Through the work of St. Benedict’s headmaster Edwin Leahy, Betlow said, the institution gives a platform and a voice to everyone who comes to the school, and most importantly members of the African American community. 

Betlow and St. Benedict’s men’s basketball head coach Mark Taylor said while the filming process — which lasted around nine months — was hectic and overwhelming at times, they both took positive experiences from it and hope viewers of the docuseries will be able to see the importance of its message.

Betlow said the community and brotherhood of St. Benedict’s influenced by Leahy, as conveyed in the docuseries, has helped shape him as a person.

“We would come together every morning (for morning convocation), and I would hug a Muslim to my left and hug a Christian to my right, they could be any different skin color, and I would be happy I was there singing the songs in the morning,” Betlow said. “I just wanted to be part of the group.” 

Taylor, who knew Betlow before he attended St. Benedict’s through a family connection, vividly remembers sitting down with Betlow’s family to discuss making the transition to St. Benedict’s.

Betlow spent his sophomore season at high school basketball powerhouse Montverde Academy in Florida.
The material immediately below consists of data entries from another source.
(* ===== verification/AiccuMain.v ===== *)
(** * The SixXS client ([aiccu/aiccu_main.c], [aiccu.c], [aiccu_darwin.c], [heartbeat.c])

The modes of the program, the choice of a tunnel, its configuration by commands
of the system, and the loop of beats.  What the program does to the system is a
trace of events; commands are the texts that [system] gets.  The answers of the
system (sockets, resolver, fork, files, signals) are inputs.  The AYIYA tunnel
itself is modelled in [Ayiya]; here its start is an answer and its beat an
event. *)

From Stdlib Require Import ZifyNat.
From stdpp Require Import base gmap list numbers strings.
From S2P Require Import Prelude Words CString Md5 AiccuMd5 AiccuLine Tic AiccuConf.

Inductive event :=
| Exec (command : list Z)
| Datagram (bytes : list Z)
| AyiyaStart
| AyiyaBeat
| ListBrokers
| Test (automatic : bool)
| SignalRunning (stop : bool)
| WritePid
| UnlinkPid.

(** ** Heartbeats *)

(** The answers that [heartbeat_socket] gets: whether there is a socket, the
    broker resolves and connects, the local address, and, when a name is given for
    it, the texts of its addresses, [None] for the failure to make one. *)
Record hb_env := mk_hb_env {
  hb_socket : bool;
  hb_resolves : bool;
  hb_connects : bool;
  hb_sockname : bool;
  hb_local : option (list Z);
  hb_named : option (list (option (list Z)));
}.

Record hb_socket_result := mk_hb_result { hb_ok : bool; hb_open : Z; hb_address : option (list Z); hb_changed : bool }.

Definition hb_failed (sockets : Z) (local : option (list Z)) : res hb_socket_result := Ok (mk_hb_result false sockets local false).

Fixpoint first_name (l : list (option (list Z))) : res (list Z) :=
  match l with [] => Err Uninitialised | Some a :: _ => Ok a | None :: l' => first_name l' end.

(** [heartbeat_socket]; [named] tells whether [sIPv4LocalResolve] is given.  The
    address that no text was made for is compared all the same. *)
Definition heartbeat_socket (e : hb_env) (static named : bool) (local : option (list Z)) : res hb_socket_result :=
  if negb (hb_socket e) then hb_failed 0 local else
  if negb (hb_resolves e) then hb_failed 0 local else
  if negb (hb_connects e) then hb_failed 0 local else
  x ← (if named : bool then
         match hb_named e with None => Ok None | Some l => a ← first_name l; Ok (Some a) end
       else Ok (if hb_sockname e then hb_local e else None));
  match x with
  | None => hb_failed (if named : bool then 1 else 0) local
  | Some a =>
    let same := bool_decide (local = Some a) in
    Ok (mk_hb_result true 1 (Some a) (negb same && negb static))
  end.

Definition hb_name (nat : bool) (local : list Z) : list Z := if nat then str "sender" else local.

(** The text before the digest. *)
Definition hb_head (ipv6 name : list Z) (now : Z) : list Z :=
  str "HEARTBEAT TUNNEL " ++ ipv6 ++ str " " ++ name ++ str " " ++ decimal now ++ str " ".

(** [heartbeat_send]: the datagram.  The digest is written where the text would
    end if it had not been cut. *)
Definition heartbeat_send (g : list Z) (now : Z) (local ipv6 password : list Z) (nat : bool) : res (list Z) :=
  let head := hb_head ipv6 (hb_name nat local) now in
  d ← MD5 g (take 999 (head ++ password));
  guard_or OutOfBounds (length head + 33 <=? 1000)%nat;;
  Ok (head ++ mjoin (hex_byte <$> d)).

(** ** Commands *)

Definition printed (f : string) (d : pl_data) : list Z := default (str "(null)") (strs d !! f).
Definition needed (f : string) (d : pl_data) : res (list Z) := Prelude.from_option NullDeref (strs d !! f).

(** [aiccu_exec], once the command is formatted. *)
Definition aiccu_exec (command : list Z) : event := Exec (take 1023 command).

Definition interface (conf : pl_data) : list Z := printed "ipv6_interface" conf.

Definition tunnel_command (conf : pl_data) (local remote : list Z) : event :=
  aiccu_exec (str "/sbin/ifconfig " ++ interface conf ++ str " tunnel " ++ local ++ str " " ++ remote).

(** [aiccu_os_setup]; it always succeeds. *)
Definition aiccu_os_setup (conf d : pl_data) : res (list event) :=
  tunnel ← (if get_int "uses_tundev" d =? 0 then
              local ← needed "sIPv4_Local" d;
              Ok [tunnel_command conf (if bool_decide (local = str "heartbeat") then str "0.0.0.0" else local) (printed "sIPv4_POP" d)]
            else Ok []);
  let up := aiccu_exec (str "ifconfig " ++ interface conf ++ str " up") in
  let mtu := aiccu_exec (str "ifconfig " ++ interface conf ++ str " mtu " ++ decimal (get_int "nMTU" d)) in
  let alias := aiccu_exec (str "ifconfig " ++ interface conf ++ str " inet6 " ++ printed "sIPv6_Local" d ++ str " " ++
                 printed "sIPv6_POP" d ++ str " prefixlen 128 alias") in
  let route := if get_int "defaultroute" conf =? 0 then [] else
                 [aiccu_exec (str "route add -inet6 default " ++ printed "sIPv6_POP" d)] in
  Ok (tunnel ++ [up; mtu; alias] ++ route).

Definition aiccu_os_reconfig (conf d : pl_data) : list event :=
  if get_int "uses_tundev" d =? 0 then [tunnel_command conf (printed "sIPv4_Local" d) (printed "sIPv4_POP" d)] else [].

Definition aiccu_os_delete (conf d : pl_data) : list event :=
  aiccu_exec (str "ifconfig " ++ interface conf ++ str " down") ::
  (if get_int "uses_tundev" d =? 0 then [aiccu_exec (str "ifconfig " ++ interface conf ++ str " deletetunnel")] else []).

Definition aiccu_reconfig (conf d : pl_data) : list event := if get_int "noconfigure" conf =? 0 then aiccu_os_reconfig conf d else [].
Definition aiccu_delete (conf d : pl_data) : list event := if get_int "noconfigure" conf =? 0 then aiccu_os_delete conf d else [].

(** ** Beats *)

(** The answers for one beat: the socket, the clock, the stack memory. *)
Record beat_env := mk_beat_env { beat_hb : hb_env; beat_now : Z; beat_stack : list Z }.

Definition set_address (a : option (list Z)) (d : pl_data) : pl_data :=
  match a with Some a => set_str "sIPv4_Local" a d | None => d end.

(** [heartbeat_beat]: the tunnel, whose local address may have changed, and the
    events. *)
Definition heartbeat_beat (b : beat_env) (conf d : pl_data) : res (pl_data * list event) :=
  r ← heartbeat_socket (beat_hb b) false false (strs d !! "sIPv4_Local"%string);
  let d := set_address (hb_address r) d in
  if negb (hb_ok r) then Ok (d, []) else
  let reconfig := if hb_changed r then aiccu_reconfig conf d else [] in
  datagram ← heartbeat_send (beat_stack b) (beat_now b) (printed "sIPv4_Local" d) (printed "sIPv6_Local" d) (printed "sPassword" d) true;
  Ok (d, reconfig ++ [Datagram datagram]).

Definition is_type (name : string) (type : list Z) : bool := strcasecmp0 type (str name).

Definition aiccu_beat (b : beat_env) (conf d : pl_data) : res (pl_data * list event) :=
  if get_int "makebeats" conf =? 0 then Ok (d, []) else
  type ← needed "sType" d;
  if is_type "6in4-heartbeat" type then heartbeat_beat b conf d
  else if is_type "ayiya" type then Ok (d, [AyiyaBeat])
  else Ok (d, []).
It didn’t work out the way he had planned, and that’s when he got in touch with Taylor. Unsure if he wanted to come home or not, Betlow’s eventual decision to go to St. Benedict’s is a choice he is happy he made.

“He was a leader in so many ways, but in the same token had to fight and claw to get the respect of the other players on the team when he came in,” Taylor said. “He wound up starting for two years, and the first year was tough on Jake (Betlow) because some of the guys didn’t think he deserved to start, and he went back and forth that first year. He grew into a terrific young man, I think emotionally and socially.” 

Fully embracing and buying into the philosophies the school emphasizes, Betlow said St. Benedict’s is everything society should strive to be. 

“It is on a small scale what this nation needs to do, just acceptance, equality, ‘whatever hurts my brother hurts me,’” Betlow said. “Everybody is my brother, everyone is my sister. There is no superior group. It is really prevalent right now.”